One of my favorite bloggers is marketing guru Seth Godin. He had an interesting post today on voting. Here are a few snippets:
  • Voting is free.
  • Voting makes some people feel as good as if they just gave blood, but you don't get cookies or a pin.
  • Other people have a real problem with voting, probably involving the act of taking responsibility.
  • Many, many people feel uncomfortable voting for someone they think might lose.
  • Other people think there's no such thing as a wasted vote.
  • If you voted with your parents, I bet you're more likely to vote now.
  • People rarely dress up when they go out to vote.
  • There are no prizes or other promotions associated with voting (vote once, get another vote free).
  • If a person votes for you, they feel a lot more connected to the work you do.
  • Elections are quite close more than you would imagine. Which means that votes surely matter.
  • Yet a majority of people don't bother.

Seth concludes with a great question, "I wonder which reason above matters most?"

3 comments:

momteacherfriend said...

My mom worked the polling booth for YEARS! I remember going in at some point during each election to see my mom. And you know what I vote.

Livin' Life said...

I can honestly say I didn't have anything to do with politics until I was married.

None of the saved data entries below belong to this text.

(** ** Recovery *)

(** read_head(): the list of the header block, the array of LOGSIZE entries updated in place *)
Lemma wp_read_blocks bl g s1 (Q : unit → K → Prop) E (n : Z) (f : Z → Z) :
  n = Z.of_nat (length bl) → lg s1 = set_lh_n n g → 0 ≤ n ≤ 30 → length (lh_block g) = 30%nat →
  (∀ k b, bl !! k = Some b → f (Z.of_nat k) = b) →
  (∀ bs, length bs = 30%nat → take (Z.to_nat n) bs = bl → Q tt (set_lg (set_lh_n n (set_lh_block bs g)) s1)) →
  wp (for_logged (λ k, lh_put k (f k))) Q E s1.
Proof.
  intros En Eg Hn Hlen Hf HQ.
  apply (wp_for_logged _ n (λ k s', ∃ bs, s' = set_lg (set_lh_n n (set_lh_block bs g)) s1 ∧ length bs = 30%nat ∧
      take (Z.to_nat k) bs = take (Z.to_nat k) bl)); [lia|..].
  - intros k s' (bs & -> & _). done.
  - intros k s' Hk (bs & -> & Hbs & Hpre). unfold lh_put. btrue ((0 <=? k) && (k <? LOGSIZE)). apply wp_modify. kst.
    exists (<[Z.to_nat k := f k]> bs). split_and!; [done|by rewrite length_insert|].
    replace (Z.to_nat (k + 1)) with (S (Z.to_nat k)) by lia.
    destruct (lookup_lt_is_Some_2 bl (Z.to_nat k)) as [b Hb]; [lia|].
    rewrite (take_S_r bl _ _ Hb), (take_S_r _ _ b); [by rewrite take_insert_ge, Hpre by lia|].
    rewrite list_lookup_insert_eq by lia. rewrite <- (Hf _ _ Hb). f_equal. f_equal. lia.
  - exists (lh_block g). split_and!; [|done|by rewrite !take_0].
    replace (set_lh_n n (set_lh_block (lh_block g) g)) with (lg s1) by (rewrite Eg; by destruct g). by destruct s1.
  - intros s' (bs & -> & Hbs & Hpre). apply HQ; [done|]. by rewrite Hpre, firstn_all2 by lia.
Qed.

Lemma wp_read_head p s E : cinv p [] [] s → log_dev (lg s) = ROOTDEV → 0 ≤ log_start (lg s) < 2 ^ 31 - 31 →
  length (lh_block (lg s)) = 30%nat → log_wf (log_start (lg s)) (blk s) →
  wp read_head (λ _ s', ∃ bs, let g' := set_lh_n (hn (log_start (lg s)) (blk s)) (set_lh_block bs (lg s)) in
    cinv p [] [] s' ∧ log_ok g' ∧ logged g' = hblocks (log_start (lg s)) (blk s) ∧
    rest s' = set_lg g' (rest s) ∧ pids s' = pids s ∧ ∀ x, view s' x = view s x) E s.
Proof.
  intros HC Hdev Hst Hlen HW. set (start := log_start (lg s)) in *. set (D := blk s) in *. pose proof (lw_n _ _ HW) as Hn.
  assert (view s start = D start) as Hcl by (apply (clean_view _ _ _ _ HC); set_solver).
  unfold read_head. wp_k. rewrite Hdev. fold start. rewrite (u32_small start) by lia.
  apply (hold_bread p [] [] s); [done|set_solver|right; simpl; lia|]. intros i s1 HO. rewrite Hcl in HO.
  wp_k1. wp_k1. rewrite (ho_data _ _ _ _ _ _ _ _ HO). fold (hn start D). apply wp_bind, wp_modify.
  pose proof (f_equal lg (ho_rest _ _ _ _ _ _ _ _ HO) : lg s1 = lg s) as El. rewrite El.
  apply wp_bind, (wp_read_blocks (hblocks start D) (lg s) _ _ _ (hn start D)); [by rewrite length_hblocks by lia|done|lia|done|..].
  { intros k b (j & -> & [-> _]%lookup_seqZ)%list_lookup_fmap_Some. by rewrite Z.add_0_l. }
  intros bs Hbs Htk. change (wp (brelse i) (λ _ s', ∃ bs, let g' := set_lh_n (hn start D) (set_lh_block bs (lg s)) in
    cinv p [] [] s' ∧ log_ok g' ∧ logged g' = hblocks start D ∧
    rest s' = set_lg g' (rest s) ∧ pids s' = pids s ∧ ∀ x, view s' x = view s x) E (set_lg (set_lh_n (hn start D) (set_lh_block bs (lg s))) s1)).
  set (g' := set_lh_n (hn start D) (set_lh_block bs (lg s))). destruct HO as [HC1 Hr Hp Hb Hd Hv _].
  apply (wp_brelse_c p [] i [] _ (cinv_set_lg _ _ _ _ g' HC1)).
  { intros _. change (b_data (buf_at i s1) = blk s1 (b_blockno (buf_at i s1))). by rewrite Hd, Hb, (rest_blk _ _ _ Hr). }
  intros s' HC' [Hr' Hp' Hv'] _. exists bs. split_and!; [done| |exact Htk| | |].
  - destruct HW as [H1 H2 H3 H4]. rewrite <- Htk in H2, H3. by split.
  - rewrite Hr'. change (set_lg g' (rest s1) = set_lg g' (rest s)). by rewrite Hr.
  - by rewrite Hp'.
  - intros x. rewrite Hv'. change (view s1 x = view s x). rewrite Hv. case_decide; congruence.
Qed.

My parents voted but on their own and never really shared their views. Later in life they began to share their disgust with the political realm and never encouraged us as grown adults to participate.
I now have connected with the issues and push myself to stay involved. I take my kids to the polls and discuss some of the issues with them around the dinner table. I want my children to participate in our democracy.
There are many reasons for not voting but I know personally it was because there was no encouragement from the adults I grew up around.

The Gang's All Here! said...

I can't come up with one single reason why, under normal daily life circumstances, I wouldn't vote. I take it sooooo seriously - which often makes me the butt of the jokes of those who love me. But then, I take a lot about being a citizen seriously. I take a lot about life seriously - I prefer to say that I'm passionate.

And I bring my kids with me whenever I can, reminding them all the way in and out what a privilege it is to vote. They have the bulk of my soapbox speech memorized.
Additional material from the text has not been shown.